* _Your objective_
Of the entries below, return exactly those lines that fall between the one containing "formula reads in" and the one containing "Record bbox : Type := mkBbox", the two end lines included.

* _Supplied entries_
**********

(** The zero values, [&HTTPBodyMarshalObject{}] and the like. *)
Definition zeroBody : HTTPBodyMarshalObject :=
  mkBody EmptyString EmptyString EmptyString.
Definition zeroRequest : HTTPRequestMarshalObject :=
  mkRequest None EmptyString EmptyString.
Definition zeroResponse : HTTPResponseMarshalObject :=
  mkResponse None EmptyString.
Definition zeroHTTP : HTTPMarshalObject := mkHTTP None None.

(** [requestNilGuard(object)]: allocates the request, then its body. *)
Definition requestNilGuard (object : HTTPMarshalObject) : HTTPMarshalObject :=
  let object :=
    match Request object with
    | None => mkHTTP (Some zeroRequest) (Response object)
    | Some _ => object
    end in
  match Request object with
  | Some r =>
      match Request_Body r with
      | None =>
          mkHTTP (Some (mkRequest (Some zeroBody) (RequestMethod r) (RequestReferrer r)))
            (Response object)
      | Some _ => object
      end
  | None => object
  end.

(** [responseNilGuard(object)]: allocates the response, then its body. *)
Definition responseNilGuard (object : HTTPMarshalObject) : HTTPMarshalObject :=
  let object :=
    match Response object with
    | None => mkHTTP (Request object) (Some zeroResponse)
    | Some _ => object
    end in
  match Response object with
  | Some r =>
      match Response_Body r with
      | None =>
          mkHTTP (Request object)
            (Some (mkResponse (Some zeroBody) (ResponseReferrer r)))
      | Some _ => object
      end
  | None => object
  end.

(** [getValueAsString(field)]. *)
Definition getValueAsString (field : Field) : M string :=
  if negb (String.eqb (zapcore.String field) EmptyString) then
    ret (zapcore.String field)
  else if negb (IsNilValue (zapcore.Interface field)) then
    match zapcore.Interface field with
    | zapcore.HeaderSlice headers =>
        let* plain := ecs.SanitizeHeaders headers in
        ret (Sprintf_v (zapcore.StringSlice plain))
    | v => ret (Sprintf_v v)
    end
  else ret (Sprintf_v (zapcore.Interface field)).

(** Assignments to the leaves, after the guard made the path to them. *)
Definition withRequest (f : HTTPRequestMarshalObject -> HTTPRequestMarshalObject)
    (object : HTTPMarshalObject) : HTTPMarshalObject :=
  mkHTTP (f <$> Request object) (Response object).

Definition withResponse (f : HTTPResponseMarshalObject -> HTTPResponseMarshalObject)
    (object : HTTPMarshalObject) : HTTPMarshalObject :=
  mkHTTP (Request object) (f <$> Response object).

Definition setRequestBody (f : HTTPBodyMarshalObject -> HTTPBodyMarshalObject)
    : HTTPMarshalObject -> HTTPMarshalObject :=
  withRequest (fun r =>
    mkRequest (f <$> Request_Body r) (RequestMethod r) (RequestReferrer r)).

Definition setResponseBody (f : HTTPBodyMarshalObject -> HTTPBodyMarshalObject)
    : HTTPMarshalObject -> HTTPMarshalObject :=
  withResponse (fun r => mkResponse (f <$> Response_Body r) (ResponseReferrer r)).
(** * hotel-mm: proximity search, order pricing and the order status routes

    A shallow embedding of the back end's core controllers
    (backend/src/controllers, backend/src/utils/geolocation.js and
    backend/src/middleware/validation.js), with the properties stated of
    them.

    Numbers.  JavaScript numbers are IEEE 754 doubles.
    - The order controller only adds, multiplies and compares amounts, all
      of which IEEE 754 fixes bit for bit, so [OrderController] computes with Rocq's
      primitive binary64 floats and every definition there evaluates.
    - The geolocation helpers go through [Math.sin], [Math.cos],
      [Math.atan2] and [Math.asin], whose results ECMAScript leaves to the
      implementation.  They are embedded twice.  [Geolocation] reads a
      number as the real it denotes ([Math.round x] is [Zfloor (x + 1/2)],
      [Math.ceil] is [Zceil], comparisons are decided by [Rle_dec] and
      [Rlt_dec]); [HotelController] is stated over it: its theorems do
      not depend on what the distance function returns, and its examples
      sit at distances of a few decimetres, away from every rounding
      boundary.  [GeolocationDoubles] is the distance on
      binary64 floats, with the engine's [Math.sin], [Math.cos] and
      [Math.atan2] as parameters: rounding makes it leave the reals'
      function at nearly antipodal points, where it is not a number.

    Persistence.  A Prisma table is the list of its rows in storage order;
    a controller is a function from the state of the tables and the request
    to a response and the new state.  Exceptions raised by the database
    driver and the e-mail side effects are outside the model. *)

From Stdlib Require Import Reals Lra Lia ZArith List Bool String Ascii.
From Stdlib Require Import Sorting.Sorted Sorting.Permutation.
From Stdlib Require Floats.PrimFloat Floats.FloatAxioms.
Import ListNotations.

(* ================================================================= *)
(** ** utils/geolocation.js, in exact arithmetic *)

Module Geolocation.

Local Open Scope R_scope.

(** [degrees * (Math.PI / 180)] *)
Definition toRad (degrees : R) : R := degrees * (PI / 180).

(** [radians * (180 / Math.PI)] *)
Definition toDegrees (radians : R) : R := radians * (180 / PI).

(** [Math.atan2 y x], the angle of the point [(x, y)] in [(-PI, PI]]. *)
Definition atan2 (y x : R) : R :=
  if Rlt_dec 0 x then atan (y / x)
  else if Rlt_dec x 0 then
    (if Rle_dec 0 y then atan (y / x) + PI else atan (y / x) - PI)
  else if Rlt_dec 0 y then PI / 2
  else if Rlt_dec y 0 then - (PI / 2)
  else 0.

(** The haversine term [a] of [calculateDistance]. *)
Definition haversine_a (lat1 lon1 lat2 lon2 : R) : R :=
  let dLat := toRad (lat2 - lat1) in
  let dLon := toRad (lon2 - lon1) in
  sin (dLat / 2) * sin (dLat / 2) +
  cos (toRad lat1) * cos (toRad lat2) *
  sin (dLon / 2) * sin (dLon / 2).

(** [calculateDistance(lat1, lon1, lat2, lon2)], in metres, as the
    formula reads in exact arithmetic.  The program computes it in doubles,
    [GeolocationDoubles.calculateDistance]; the two part where rounding
    takes the haversine term above 1. *)
Definition calculateDistance (lat1 lon1 lat2 lon2 : R) : R :=
  let R_km := 6371 in
  let a := haversine_a lat1 lon1 lat2 lon2 in
  let c := 2 * atan2 (sqrt a) (sqrt (1 - a)) in
  let distanceKm := R_km * c in
  distanceKm * 1000.

(** [getBoundingBox(lat, lng, radius)], in exact arithmetic.  The doubles
    round each bound, so the program's box can differ from this one in the
    last place of a bound; and at a pole [cos latRad] is 0: the quotient is
    then 0 here, where the doubles give an infinity and [Math.asin] answers
    NaN, a box no row falls in.  What is proved of the search is proved of
    the rows inside the box the search computes, whichever they are. *)
Record bbox : Type := mkBbox
  { minLat : R; maxLat : R; minLng : R; maxLng : R }.

Definition getBoundingBox (lat lng radius : R) : bbox :=
  let earthRadius := 6371000 in
  let latRad := toRad lat in
  let lngRad := toRad lng in
  let angularDistance := radius / earthRadius in
  let minLat := latRad - angularDistance in
  let maxLat := latRad + angularDistance in
  let deltaLng := asin (sin angularDistance / cos latRad) in
  let minLng := lngRad - deltaLng in
  let maxLng := lngRad + deltaLng in
  {| minLat := toDegrees minLat;
     maxLat := toDegrees maxLat;
     minLng := toDegrees minLng;
     maxLng := toDegrees maxLng |}.

(** *** Facts about the haversine distance *)

Lemma toRad_0 : toRad 0 = 0.
Proof. unfold toRad. lra. Qed.

Lemma toRad_opp (x : R) : toRad (- x) = - toRad x.
Proof. unfold toRad. lra. Qed.

Lemma sin_half_sq_opp (x : R) :
  sin (- x / 2) * sin (- x / 2) = sin (x / 2) * sin (x / 2).
Proof.
  replace (- x / 2) with (- (x / 2)) by lra.
  rewrite sin_neg. lra.
Qed.

Lemma haversine_a_sym (lat1 lon1 lat2 lon2 : R) :
  haversine_a lat1 lon1 lat2 lon2 = haversine_a lat2 lon2 lat1 lon1.
Proof.
  unfold haversine_a; cbv zeta.
  replace (lat2 - lat1) with (- (lat1 - lat2)) by lra.
  replace (lon2 - lon1) with (- (lon1 - lon2)) by lra.
  rewrite !toRad_opp, !Rmult_assoc, !sin_half_sq_opp.
  ring.
Qed.

Lemma haversine_a_refl (lat lon : R) : haversine_a lat lon lat lon = 0.
Proof.
  unfold haversine_a; cbv zeta.
  replace (lat - lat) with 0 by lra.
  replace (lon - lon) with 0 by lra.
  rewrite toRad_0.
  replace (0 / 2) with 0 by lra.
  rewrite sin_0. lra.
Qed.
(** C3. With two Cloud nodes of which only the second has the requested
    port, the [NIO] branch stops at the first Cloud node and returns null
    ids although a Cloud port of that name exists. *)
Theorem convert_destination_to_id_stops_at_first_cloud :
  (∃ n p, n ∈ two_clouds ∧ node_type n = "Cloud" ∧ p ∈ node_ports n ∧
          port_name p = "nio_gen_eth:eth1") ∧
  convert_destination_to_id "NIO" "nio_gen_eth:eth1" two_clouds
  = (Device None None, None).
Proof.
  split; [|reflexivity].
  eexists _, (Port 2 "nio_gen_eth:eth1" None None).
  split; [apply list_elem_of_lookup; by exists 1%nat|].
  split; [done|]. split; [by apply list_elem_of_singleton|done].
Qed.

(** ** add_node_connections *)

Lemma annotate_ports_total pid i desc ports :
  ∃ ports', annotate_ports pid (Some i) desc ports = Ok ports'.
Proof.
  induction ports as [|p ps [ps' IH]]; simpl; [by eexists|].
  case_decide; [by eexists|]. rewrite IH. by eexists.
Qed.

Lemma annotate_ports_frame pid lid desc ports ports' :
  annotate_ports pid lid desc ports = Ok ports' →
  Forall2 (λ p p', port_id p' = port_id p ∧ port_name p' = port_name p ∧
                   (p' ≠ p → Some (port_id p) = pid)) ports ports'.
Proof.
  revert ports'. induction ports as [|p ps IH]; simpl; intros ports'.
  - intros [= <-]. constructor.
  - case_decide as Hp.
    + destruct lid as [i|]; [|done]. intros [= <-]. constructor; [done|].
      apply Forall_Forall2_diag, Forall_forall. by intros q _.
    + intros (ps' & Hps & [= <-])%bind_Ok. constructor; [done|]. by apply IH.
Qed.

**********

* _Answer to this task_
    formula reads in exact arithmetic.  The program computes it in doubles,
    [GeolocationDoubles.calculateDistance]; the two part where rounding
    takes the haversine term above 1. *)
Definition calculateDistance (lat1 lon1 lat2 lon2 : R) : R :=
  let R_km := 6371 in
  let a := haversine_a lat1 lon1 lat2 lon2 in
  let c := 2 * atan2 (sqrt a) (sqrt (1 - a)) in
  let distanceKm := R_km * c in
  distanceKm * 1000.

(** [getBoundingBox(lat, lng, radius)], in exact arithmetic.  The doubles
    round each bound, so the program's box can differ from this one in the
    last place of a bound; and at a pole [cos latRad] is 0: the quotient is
    then 0 here, where the doubles give an infinity and [Math.asin] answers
    NaN, a box no row falls in.  What is proved of the search is proved of
    the rows inside the box the search computes, whichever they are. *)
Record bbox : Type := mkBbox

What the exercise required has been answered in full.